What the task requires: Once you find the line with "Proof. unfold last_value." in the data that follows, repeat it and every line after it exactly, through the line with "v x : val JNull = None ->".

Saved data entries:
= = =

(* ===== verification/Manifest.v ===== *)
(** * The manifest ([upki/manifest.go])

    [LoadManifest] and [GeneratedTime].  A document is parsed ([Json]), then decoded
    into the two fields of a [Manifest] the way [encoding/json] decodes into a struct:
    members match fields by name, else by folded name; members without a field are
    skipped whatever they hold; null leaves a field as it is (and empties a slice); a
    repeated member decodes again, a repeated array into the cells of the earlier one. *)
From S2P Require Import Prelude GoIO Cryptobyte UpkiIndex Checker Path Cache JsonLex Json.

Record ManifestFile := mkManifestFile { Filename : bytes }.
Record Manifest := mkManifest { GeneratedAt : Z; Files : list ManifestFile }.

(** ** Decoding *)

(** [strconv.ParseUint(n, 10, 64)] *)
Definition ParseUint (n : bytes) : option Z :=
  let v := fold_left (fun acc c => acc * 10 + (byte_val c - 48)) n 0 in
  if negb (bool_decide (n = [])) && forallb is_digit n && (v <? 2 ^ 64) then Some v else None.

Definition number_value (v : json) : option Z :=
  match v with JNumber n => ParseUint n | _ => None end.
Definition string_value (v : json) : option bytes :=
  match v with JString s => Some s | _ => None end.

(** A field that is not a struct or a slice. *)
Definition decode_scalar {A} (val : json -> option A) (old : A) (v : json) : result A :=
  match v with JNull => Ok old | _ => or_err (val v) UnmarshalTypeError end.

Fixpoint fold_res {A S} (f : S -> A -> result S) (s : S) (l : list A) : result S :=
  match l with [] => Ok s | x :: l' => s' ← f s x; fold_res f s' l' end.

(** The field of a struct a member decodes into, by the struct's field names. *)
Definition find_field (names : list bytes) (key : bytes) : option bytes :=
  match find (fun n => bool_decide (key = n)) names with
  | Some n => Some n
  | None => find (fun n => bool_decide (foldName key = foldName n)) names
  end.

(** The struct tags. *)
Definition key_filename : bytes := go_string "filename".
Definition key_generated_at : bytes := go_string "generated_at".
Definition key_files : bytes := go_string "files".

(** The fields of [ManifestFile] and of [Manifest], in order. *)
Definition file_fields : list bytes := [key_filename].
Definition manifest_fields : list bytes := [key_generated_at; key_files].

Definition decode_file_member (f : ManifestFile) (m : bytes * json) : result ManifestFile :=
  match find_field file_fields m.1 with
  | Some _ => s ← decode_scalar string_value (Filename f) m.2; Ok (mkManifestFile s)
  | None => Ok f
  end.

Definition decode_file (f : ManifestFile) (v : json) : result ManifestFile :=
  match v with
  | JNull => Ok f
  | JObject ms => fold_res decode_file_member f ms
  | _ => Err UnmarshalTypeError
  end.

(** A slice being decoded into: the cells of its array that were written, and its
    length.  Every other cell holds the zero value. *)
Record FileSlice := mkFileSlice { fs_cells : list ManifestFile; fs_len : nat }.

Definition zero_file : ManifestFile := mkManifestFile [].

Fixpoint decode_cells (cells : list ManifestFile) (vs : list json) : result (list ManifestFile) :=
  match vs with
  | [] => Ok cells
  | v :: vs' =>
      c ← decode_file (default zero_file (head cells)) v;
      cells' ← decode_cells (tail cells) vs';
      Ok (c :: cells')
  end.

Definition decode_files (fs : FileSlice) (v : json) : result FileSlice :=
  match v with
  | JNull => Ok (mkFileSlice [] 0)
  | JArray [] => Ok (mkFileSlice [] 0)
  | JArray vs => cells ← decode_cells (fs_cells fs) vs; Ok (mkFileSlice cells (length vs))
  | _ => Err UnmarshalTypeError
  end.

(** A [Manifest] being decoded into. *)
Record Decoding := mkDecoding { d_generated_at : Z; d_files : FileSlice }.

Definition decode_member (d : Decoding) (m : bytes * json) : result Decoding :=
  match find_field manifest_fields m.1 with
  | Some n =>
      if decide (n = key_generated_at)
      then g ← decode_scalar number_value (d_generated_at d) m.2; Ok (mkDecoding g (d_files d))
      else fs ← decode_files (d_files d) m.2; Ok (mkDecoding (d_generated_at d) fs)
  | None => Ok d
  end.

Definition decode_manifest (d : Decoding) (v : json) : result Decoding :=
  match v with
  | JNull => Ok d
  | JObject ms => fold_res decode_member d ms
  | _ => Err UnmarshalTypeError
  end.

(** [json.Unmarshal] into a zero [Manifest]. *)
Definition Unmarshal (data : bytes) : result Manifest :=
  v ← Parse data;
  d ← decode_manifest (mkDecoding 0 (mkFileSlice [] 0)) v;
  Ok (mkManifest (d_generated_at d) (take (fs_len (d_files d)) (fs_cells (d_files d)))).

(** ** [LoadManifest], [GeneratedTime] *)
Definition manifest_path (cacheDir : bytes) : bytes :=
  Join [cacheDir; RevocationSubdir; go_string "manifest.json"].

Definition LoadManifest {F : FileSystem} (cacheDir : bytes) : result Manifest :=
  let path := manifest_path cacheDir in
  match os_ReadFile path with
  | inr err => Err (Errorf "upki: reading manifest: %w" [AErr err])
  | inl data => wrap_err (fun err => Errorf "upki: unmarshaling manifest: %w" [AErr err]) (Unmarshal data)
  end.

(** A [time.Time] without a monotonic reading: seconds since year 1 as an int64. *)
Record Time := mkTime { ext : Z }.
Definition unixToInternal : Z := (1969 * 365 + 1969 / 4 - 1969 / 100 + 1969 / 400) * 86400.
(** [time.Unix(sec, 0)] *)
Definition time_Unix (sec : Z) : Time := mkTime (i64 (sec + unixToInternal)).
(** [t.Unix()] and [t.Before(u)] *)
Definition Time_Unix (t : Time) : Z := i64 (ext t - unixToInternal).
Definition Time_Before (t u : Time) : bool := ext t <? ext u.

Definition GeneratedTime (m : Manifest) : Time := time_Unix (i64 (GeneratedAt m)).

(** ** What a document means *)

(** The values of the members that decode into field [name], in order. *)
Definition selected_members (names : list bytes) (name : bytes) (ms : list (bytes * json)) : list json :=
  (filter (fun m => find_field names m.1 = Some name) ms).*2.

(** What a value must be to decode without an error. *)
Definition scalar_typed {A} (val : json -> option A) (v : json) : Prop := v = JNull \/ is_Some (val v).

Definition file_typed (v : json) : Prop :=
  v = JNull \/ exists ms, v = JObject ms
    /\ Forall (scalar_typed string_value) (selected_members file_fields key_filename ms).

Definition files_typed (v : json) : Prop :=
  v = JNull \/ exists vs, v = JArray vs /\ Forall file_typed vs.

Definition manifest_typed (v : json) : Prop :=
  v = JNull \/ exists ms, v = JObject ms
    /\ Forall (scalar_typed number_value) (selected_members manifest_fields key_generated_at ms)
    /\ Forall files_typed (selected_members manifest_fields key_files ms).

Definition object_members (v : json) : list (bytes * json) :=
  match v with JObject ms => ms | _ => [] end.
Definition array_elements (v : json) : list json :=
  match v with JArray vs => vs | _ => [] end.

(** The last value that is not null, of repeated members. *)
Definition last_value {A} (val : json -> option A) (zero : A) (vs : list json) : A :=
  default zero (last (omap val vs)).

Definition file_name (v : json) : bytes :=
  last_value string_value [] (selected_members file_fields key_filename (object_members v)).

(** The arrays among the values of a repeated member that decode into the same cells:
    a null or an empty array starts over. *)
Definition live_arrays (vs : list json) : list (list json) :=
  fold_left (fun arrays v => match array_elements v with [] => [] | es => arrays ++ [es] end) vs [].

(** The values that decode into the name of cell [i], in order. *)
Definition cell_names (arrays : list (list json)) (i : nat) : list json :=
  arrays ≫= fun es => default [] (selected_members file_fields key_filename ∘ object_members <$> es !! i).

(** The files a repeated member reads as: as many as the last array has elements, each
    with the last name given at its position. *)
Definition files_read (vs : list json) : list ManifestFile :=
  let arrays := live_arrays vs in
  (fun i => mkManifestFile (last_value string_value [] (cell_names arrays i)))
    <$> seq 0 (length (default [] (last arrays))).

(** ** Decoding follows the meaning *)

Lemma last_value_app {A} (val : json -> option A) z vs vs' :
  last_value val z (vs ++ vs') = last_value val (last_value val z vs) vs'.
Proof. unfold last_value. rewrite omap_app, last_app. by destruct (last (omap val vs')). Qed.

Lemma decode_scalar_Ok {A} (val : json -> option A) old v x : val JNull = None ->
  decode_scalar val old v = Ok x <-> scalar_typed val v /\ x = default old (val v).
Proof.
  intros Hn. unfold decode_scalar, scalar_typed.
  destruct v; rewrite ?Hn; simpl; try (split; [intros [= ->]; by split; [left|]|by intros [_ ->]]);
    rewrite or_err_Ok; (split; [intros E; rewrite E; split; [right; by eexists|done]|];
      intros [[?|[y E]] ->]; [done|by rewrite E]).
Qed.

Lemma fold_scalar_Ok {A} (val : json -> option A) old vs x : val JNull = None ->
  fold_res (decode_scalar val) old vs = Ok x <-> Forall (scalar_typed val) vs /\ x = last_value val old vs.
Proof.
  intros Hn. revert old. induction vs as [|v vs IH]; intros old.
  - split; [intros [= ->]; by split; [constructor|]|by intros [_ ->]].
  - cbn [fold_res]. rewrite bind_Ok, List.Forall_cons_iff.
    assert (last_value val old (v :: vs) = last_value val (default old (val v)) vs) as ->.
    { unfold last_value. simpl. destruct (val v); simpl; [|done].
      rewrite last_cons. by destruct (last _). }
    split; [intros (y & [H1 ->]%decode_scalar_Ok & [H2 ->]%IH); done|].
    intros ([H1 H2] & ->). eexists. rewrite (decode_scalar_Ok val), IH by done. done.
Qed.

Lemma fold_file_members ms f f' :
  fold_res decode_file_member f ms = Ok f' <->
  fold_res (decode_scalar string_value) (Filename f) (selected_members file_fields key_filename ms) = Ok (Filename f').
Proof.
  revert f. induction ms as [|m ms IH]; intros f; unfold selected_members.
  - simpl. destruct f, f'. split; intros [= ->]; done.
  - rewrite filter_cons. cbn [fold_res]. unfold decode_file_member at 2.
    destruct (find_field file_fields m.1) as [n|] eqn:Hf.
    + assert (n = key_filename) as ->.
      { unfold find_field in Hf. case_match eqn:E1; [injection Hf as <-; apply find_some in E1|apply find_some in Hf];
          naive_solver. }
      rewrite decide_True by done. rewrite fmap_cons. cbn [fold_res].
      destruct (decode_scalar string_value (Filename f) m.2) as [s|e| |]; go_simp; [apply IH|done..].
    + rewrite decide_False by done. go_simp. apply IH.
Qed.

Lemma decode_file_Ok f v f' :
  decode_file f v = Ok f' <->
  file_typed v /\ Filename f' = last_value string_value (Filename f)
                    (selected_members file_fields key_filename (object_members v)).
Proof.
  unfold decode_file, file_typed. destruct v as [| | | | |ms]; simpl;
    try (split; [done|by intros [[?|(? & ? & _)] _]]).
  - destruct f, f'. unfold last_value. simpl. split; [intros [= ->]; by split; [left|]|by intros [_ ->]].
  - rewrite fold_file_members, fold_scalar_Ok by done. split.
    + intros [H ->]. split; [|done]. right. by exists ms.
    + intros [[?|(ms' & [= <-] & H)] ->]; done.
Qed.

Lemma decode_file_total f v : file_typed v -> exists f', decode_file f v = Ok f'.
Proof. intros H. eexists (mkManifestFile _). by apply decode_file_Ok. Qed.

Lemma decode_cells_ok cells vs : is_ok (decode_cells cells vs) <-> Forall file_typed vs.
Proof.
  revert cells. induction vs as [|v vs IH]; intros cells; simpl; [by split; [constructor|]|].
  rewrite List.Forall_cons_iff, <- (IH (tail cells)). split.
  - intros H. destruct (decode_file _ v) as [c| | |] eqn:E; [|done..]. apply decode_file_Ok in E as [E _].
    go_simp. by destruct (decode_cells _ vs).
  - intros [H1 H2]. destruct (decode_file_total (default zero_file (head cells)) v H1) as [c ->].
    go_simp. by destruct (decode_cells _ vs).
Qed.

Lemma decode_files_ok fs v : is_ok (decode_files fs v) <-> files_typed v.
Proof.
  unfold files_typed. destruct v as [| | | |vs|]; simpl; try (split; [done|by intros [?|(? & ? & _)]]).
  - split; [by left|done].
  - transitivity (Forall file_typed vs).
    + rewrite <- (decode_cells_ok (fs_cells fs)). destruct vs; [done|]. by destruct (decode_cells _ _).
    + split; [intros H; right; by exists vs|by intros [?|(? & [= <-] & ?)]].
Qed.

= = =

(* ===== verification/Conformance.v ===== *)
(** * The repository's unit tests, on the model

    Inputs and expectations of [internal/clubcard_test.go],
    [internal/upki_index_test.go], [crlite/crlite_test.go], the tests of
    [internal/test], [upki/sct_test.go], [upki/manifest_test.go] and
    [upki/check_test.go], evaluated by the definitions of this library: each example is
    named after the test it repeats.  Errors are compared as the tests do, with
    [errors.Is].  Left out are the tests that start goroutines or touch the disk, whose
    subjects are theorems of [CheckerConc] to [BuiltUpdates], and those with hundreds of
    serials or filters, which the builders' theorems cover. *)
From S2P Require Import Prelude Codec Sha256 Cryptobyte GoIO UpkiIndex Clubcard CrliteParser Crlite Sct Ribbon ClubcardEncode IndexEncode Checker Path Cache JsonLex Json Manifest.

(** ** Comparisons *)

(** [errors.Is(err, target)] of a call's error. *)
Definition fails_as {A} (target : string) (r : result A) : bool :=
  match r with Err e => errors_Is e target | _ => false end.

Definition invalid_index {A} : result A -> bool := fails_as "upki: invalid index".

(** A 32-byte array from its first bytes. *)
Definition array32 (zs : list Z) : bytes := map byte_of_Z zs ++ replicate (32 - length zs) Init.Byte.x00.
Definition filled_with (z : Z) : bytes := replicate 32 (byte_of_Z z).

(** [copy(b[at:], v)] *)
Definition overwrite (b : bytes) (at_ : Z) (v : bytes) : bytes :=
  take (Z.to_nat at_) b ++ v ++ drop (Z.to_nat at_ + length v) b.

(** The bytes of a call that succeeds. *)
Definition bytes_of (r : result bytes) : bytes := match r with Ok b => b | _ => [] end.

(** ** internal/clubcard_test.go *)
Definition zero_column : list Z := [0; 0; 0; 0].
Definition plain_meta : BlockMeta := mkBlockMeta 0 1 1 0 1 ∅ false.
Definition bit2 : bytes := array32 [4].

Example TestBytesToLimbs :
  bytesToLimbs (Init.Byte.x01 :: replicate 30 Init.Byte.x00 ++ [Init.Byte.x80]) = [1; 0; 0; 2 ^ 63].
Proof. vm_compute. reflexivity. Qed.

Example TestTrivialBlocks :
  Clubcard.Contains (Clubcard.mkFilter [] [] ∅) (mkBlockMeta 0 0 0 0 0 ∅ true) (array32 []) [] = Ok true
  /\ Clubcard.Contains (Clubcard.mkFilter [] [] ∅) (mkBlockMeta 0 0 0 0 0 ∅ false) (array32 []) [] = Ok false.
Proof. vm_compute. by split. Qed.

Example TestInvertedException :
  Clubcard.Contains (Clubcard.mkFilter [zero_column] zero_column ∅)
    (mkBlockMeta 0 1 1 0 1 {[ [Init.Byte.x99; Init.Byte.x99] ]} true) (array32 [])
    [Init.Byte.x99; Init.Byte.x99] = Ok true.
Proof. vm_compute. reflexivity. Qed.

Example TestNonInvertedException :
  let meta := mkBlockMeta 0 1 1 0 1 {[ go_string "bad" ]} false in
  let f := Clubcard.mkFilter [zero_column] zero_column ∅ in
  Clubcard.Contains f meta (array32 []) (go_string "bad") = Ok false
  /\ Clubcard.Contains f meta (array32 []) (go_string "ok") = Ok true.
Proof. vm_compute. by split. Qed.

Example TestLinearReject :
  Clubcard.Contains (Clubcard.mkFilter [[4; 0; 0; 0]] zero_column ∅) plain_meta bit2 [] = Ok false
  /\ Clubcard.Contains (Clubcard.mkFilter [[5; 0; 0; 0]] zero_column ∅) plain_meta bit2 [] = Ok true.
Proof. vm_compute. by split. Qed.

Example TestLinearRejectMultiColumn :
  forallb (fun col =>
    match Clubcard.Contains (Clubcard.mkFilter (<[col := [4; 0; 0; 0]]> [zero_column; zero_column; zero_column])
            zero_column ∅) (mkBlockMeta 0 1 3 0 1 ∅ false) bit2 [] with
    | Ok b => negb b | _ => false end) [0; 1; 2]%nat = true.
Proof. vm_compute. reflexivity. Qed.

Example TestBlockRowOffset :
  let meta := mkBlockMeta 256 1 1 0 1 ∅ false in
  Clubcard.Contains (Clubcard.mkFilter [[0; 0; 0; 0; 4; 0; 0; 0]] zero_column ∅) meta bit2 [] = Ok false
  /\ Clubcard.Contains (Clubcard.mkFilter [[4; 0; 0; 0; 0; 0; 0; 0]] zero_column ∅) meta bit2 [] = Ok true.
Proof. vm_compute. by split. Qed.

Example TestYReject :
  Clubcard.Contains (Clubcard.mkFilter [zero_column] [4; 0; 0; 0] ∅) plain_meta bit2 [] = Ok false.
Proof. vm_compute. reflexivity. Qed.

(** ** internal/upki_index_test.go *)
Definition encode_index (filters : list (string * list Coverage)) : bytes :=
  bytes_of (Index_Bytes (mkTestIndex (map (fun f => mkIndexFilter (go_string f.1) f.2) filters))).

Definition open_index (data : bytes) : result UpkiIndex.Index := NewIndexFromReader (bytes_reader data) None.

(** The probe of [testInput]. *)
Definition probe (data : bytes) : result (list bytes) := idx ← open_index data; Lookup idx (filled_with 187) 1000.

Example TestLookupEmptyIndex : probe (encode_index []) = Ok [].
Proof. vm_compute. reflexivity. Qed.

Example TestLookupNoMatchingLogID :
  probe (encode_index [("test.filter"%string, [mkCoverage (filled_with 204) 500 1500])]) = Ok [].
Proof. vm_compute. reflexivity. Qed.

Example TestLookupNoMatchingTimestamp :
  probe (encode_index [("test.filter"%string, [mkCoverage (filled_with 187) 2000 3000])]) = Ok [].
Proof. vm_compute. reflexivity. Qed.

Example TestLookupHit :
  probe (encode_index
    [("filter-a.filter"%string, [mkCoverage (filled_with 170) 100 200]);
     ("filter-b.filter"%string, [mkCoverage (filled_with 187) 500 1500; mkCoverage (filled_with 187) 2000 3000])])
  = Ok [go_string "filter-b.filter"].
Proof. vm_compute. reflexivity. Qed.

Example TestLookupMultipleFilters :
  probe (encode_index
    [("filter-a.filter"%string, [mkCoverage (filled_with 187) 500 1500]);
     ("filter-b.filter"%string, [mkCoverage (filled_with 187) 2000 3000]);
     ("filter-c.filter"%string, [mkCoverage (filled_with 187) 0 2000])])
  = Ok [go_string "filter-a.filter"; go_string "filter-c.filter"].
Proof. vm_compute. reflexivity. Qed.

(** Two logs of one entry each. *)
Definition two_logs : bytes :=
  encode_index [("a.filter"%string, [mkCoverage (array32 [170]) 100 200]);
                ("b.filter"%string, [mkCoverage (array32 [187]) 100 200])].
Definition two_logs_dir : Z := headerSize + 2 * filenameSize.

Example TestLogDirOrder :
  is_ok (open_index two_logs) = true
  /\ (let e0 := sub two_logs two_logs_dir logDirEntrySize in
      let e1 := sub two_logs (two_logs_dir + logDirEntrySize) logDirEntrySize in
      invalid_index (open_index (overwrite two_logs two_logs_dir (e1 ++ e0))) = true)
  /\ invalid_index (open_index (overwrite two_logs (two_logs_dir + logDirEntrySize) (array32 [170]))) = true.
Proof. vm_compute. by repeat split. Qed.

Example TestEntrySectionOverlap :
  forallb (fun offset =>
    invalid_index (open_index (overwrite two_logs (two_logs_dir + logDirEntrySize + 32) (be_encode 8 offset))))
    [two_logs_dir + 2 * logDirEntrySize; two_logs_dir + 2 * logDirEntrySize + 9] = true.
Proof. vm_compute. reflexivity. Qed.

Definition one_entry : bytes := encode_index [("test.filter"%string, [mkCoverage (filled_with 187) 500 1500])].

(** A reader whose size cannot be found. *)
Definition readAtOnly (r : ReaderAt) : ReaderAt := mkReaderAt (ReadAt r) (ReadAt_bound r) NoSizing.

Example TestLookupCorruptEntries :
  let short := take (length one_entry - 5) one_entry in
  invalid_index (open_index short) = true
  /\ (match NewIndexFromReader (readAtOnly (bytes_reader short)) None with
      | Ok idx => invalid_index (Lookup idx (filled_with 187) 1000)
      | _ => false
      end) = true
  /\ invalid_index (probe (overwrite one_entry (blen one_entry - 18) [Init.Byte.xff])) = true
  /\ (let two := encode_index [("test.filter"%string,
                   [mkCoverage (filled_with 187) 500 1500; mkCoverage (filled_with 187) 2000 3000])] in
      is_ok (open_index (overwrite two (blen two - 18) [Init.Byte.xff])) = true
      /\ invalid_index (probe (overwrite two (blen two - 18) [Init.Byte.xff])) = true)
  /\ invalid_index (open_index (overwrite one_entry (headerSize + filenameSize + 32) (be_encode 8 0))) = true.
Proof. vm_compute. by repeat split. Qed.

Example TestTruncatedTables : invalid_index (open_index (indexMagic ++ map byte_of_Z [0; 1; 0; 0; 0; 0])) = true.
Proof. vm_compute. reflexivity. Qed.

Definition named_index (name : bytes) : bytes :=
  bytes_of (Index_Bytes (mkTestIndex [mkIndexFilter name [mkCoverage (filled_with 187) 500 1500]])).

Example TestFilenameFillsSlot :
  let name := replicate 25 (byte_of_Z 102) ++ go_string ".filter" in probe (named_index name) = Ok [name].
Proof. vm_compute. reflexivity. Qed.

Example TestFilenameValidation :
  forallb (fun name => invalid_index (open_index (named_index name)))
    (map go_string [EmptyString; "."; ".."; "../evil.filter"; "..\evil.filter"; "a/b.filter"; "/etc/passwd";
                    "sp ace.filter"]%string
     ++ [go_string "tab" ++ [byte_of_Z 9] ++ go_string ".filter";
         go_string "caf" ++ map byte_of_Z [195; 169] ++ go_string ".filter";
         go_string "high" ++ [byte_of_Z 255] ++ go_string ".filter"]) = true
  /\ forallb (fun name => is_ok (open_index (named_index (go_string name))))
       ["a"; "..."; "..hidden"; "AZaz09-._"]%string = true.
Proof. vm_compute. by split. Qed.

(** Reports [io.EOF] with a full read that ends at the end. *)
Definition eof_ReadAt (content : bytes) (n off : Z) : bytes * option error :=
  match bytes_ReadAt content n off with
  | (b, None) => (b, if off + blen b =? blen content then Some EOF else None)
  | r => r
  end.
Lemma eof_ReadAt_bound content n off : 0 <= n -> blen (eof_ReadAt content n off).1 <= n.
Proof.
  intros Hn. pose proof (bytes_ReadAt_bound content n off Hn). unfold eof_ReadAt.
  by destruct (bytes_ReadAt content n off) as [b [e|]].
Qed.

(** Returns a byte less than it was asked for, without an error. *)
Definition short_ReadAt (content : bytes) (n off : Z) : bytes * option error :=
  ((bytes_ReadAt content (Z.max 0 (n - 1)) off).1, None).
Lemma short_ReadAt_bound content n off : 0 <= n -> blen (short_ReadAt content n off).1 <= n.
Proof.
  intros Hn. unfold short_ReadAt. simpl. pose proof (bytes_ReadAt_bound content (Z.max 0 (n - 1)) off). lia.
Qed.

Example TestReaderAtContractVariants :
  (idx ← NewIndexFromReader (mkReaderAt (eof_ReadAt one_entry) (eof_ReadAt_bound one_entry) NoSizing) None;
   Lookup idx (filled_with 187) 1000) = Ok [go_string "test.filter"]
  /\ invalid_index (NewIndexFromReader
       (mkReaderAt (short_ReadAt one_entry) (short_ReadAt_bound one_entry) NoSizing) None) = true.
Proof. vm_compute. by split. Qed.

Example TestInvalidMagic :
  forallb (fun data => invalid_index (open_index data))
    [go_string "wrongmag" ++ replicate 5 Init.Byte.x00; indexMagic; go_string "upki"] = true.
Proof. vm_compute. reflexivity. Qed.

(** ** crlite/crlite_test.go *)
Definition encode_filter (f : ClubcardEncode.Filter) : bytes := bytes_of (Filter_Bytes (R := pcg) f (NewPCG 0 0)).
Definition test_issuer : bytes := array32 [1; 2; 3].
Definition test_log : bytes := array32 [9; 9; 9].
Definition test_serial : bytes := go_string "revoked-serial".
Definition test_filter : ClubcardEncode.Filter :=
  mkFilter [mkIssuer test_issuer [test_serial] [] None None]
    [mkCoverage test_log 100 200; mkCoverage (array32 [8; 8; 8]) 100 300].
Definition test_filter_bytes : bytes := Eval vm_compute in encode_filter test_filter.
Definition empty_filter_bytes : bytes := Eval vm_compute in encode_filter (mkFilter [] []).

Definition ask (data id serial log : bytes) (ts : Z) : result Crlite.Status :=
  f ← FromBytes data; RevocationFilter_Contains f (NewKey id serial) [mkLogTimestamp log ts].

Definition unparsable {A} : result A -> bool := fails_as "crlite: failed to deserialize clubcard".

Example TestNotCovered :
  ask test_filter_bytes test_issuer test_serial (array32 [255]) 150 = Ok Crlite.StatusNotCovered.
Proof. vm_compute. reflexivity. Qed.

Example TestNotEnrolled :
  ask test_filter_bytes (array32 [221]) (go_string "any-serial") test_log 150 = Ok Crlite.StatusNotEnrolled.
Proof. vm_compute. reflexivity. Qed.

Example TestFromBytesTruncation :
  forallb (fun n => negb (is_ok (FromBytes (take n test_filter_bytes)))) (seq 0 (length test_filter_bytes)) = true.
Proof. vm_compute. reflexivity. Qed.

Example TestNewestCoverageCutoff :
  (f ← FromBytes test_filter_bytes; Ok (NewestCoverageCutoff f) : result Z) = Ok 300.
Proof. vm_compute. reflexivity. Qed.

= = =

Final answer:
Proof. unfold last_value. rewrite omap_app, last_app. by destruct (last (omap val vs')). Qed.

Lemma decode_scalar_Ok {A} (val : json -> option A) old v x : val JNull = None ->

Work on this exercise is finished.